I tend to think that there has never been another time like this. But really, this prophet we have been reading for four weeks now, Jeremiah, was in the same boat. Walter Brueggemann once said “Jeremiah lived at a time of incredible headlines.”
Living near the beginning of the 6 th century BC, Jeremiah witnessed a brief time of greatness in Israel as the nation returned (at least for a few years) to a faithful obedience to its God under King Josiah. He was there when Josiah was killed around 609 BC, and the nation quickly returned to idol worship and self-reliance. He was present at the downfall of Israel when Jerusalem fell finally to Babylon in 587 BC. He was alive when many of Israel’s leaders and people disappeared into exile.
Through all these headline events, the voice of this stubborn prophet continued to speak to God’s people, pleading with them to accept that God was using other nations to bring Israel back into the covenant relationship that they had once enjoyed…that this relationship was more important than the status of the nation.
This morning as we read, first from chapter 11 and then from chapter 17, listen for the ways in which Jeremiah uses one image repeatedly to connect with the people.

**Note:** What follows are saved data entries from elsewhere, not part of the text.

(** * Panasonic Comfort Cloud for Homey: the API-access layer

    A shallow embedding of the TypeScript sources

    - [types/index.ts]                        (module [Types]),
    - [lib/panasonic/Mappers.ts]              (module [Mappers]),
    - [lib/panasonic/RateLimiter.ts]          (module [RateLimiter];
      the second part of [src/app.ts]),
    - [polling/PollScheduler.ts]              (module [PollScheduler];
      [src/unnamed/part_001]),
    - [lib/panasonic/ComfortCloudClient.ts]   (module [ComfortCloudClient]),
    - [lib/homey/SettingsTokenStore.ts]       (module [SettingsTokenStore]),
    - the store of the tokens in [app.ts]     (module [App]),

    followed by the properties of the specification that were checked
    against them.

    Conventions of the embedding.
    - A JavaScript [number] is an integer ([Z]); [NaN], infinities and
      fractions are outside the model.  Times are milliseconds.
    - An optional field ([x?: T], [undefined], [null]) is an [option].
    - A string is a sequence of bytes; of its characters only the
      letters A to Z have a lower case.
    - A JavaScript object used as a dictionary is a [gmap] with [string]
      keys; the [Map] of the client's state cache likewise.
    - A promise is described by how it settles: [Resolved], [Rejected] or
      [Pending] for a promise that never settles.
    - [Date.now()], [Math.random()], the upstream server and the
      credentials store are inputs of the model: a clock carried in the
      state, and oracles.  Time passes while a call to the server, a
      backoff wait, a pacing wait of the rate limiter or a write to the
      store is awaited.
    - A logger, where one is given, returns without throwing.  The
      calls of the loggers are left out of the client and the rate
      limiter: they do not change what is done next. *)

From Stdlib Require Import ZArith List String Ascii Lia Bool.
From stdpp Require Import base option gmap strings list fin_maps.
Import ListNotations.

I was up on Whidbey Island on Monday, my day off, and it was one of those gorgeous October days we were having, and I put the leash on Lucy and took off for a nice long run. Naturally, while I ran I was thinking of Jeremiah…just kidding! I wasn’t thinking of much of anything, actually. Just enjoying.
But at a couple different points along the way I noticed some trees. Ever since my wife Anne started doing “tree projects” with her art students, I’ve paid more attention to trees. One was on my way out the road. There is a large open area just off the road, and at this time of year it is full of tall brown wildgrasses and low bushes. But a few hundred yards into the open area there was a single tree. It stood out because it was the only large tree for acres around. But it also stood out because it was dead. Tall, gnarled, dark, not a single branch or leaf sticking up against the sky. Dead.
Then as I ran up to the top of a little hill, there was a long row of maple trees that someone had planted near the road. They were easy to notice because at least some of them had started to turn color and were stunningly beautiful. Even though they were starting to shed leaves, they were just so vibrant and had so much life, it was exhilarating.
Jeremiah points us to both death…and life in today’s passages. So as we consider them, let’s ask 3 questions:
- What’s the problem? (we’ll spend most of our time here)
- What’s the picture? (that Jeremiah gives us to consider our own lives?)
- What’s the posture? (we should have before God?)
Jeremiah says the Lord God once called Israel “a green olive tree, fair with goodly fruit.” Now, in the Middle East, that is no small thing. The olive tree and its fruit was (is) a mainstay in agriculture and diet for thousands of years. Olives were served, or olive oil used in every single meal. Olives or olive oil or olive tree wood was used for food, fuel for lamps, medicine, anointing, presenting of sacrifices, furniture. Over time it became a symbol for fertility, beauty, blessing, bounty, peace. In fact, even today our vocabulary still identifies the olive branch as a symbol of bounty and peace (“holding out the olive branch”).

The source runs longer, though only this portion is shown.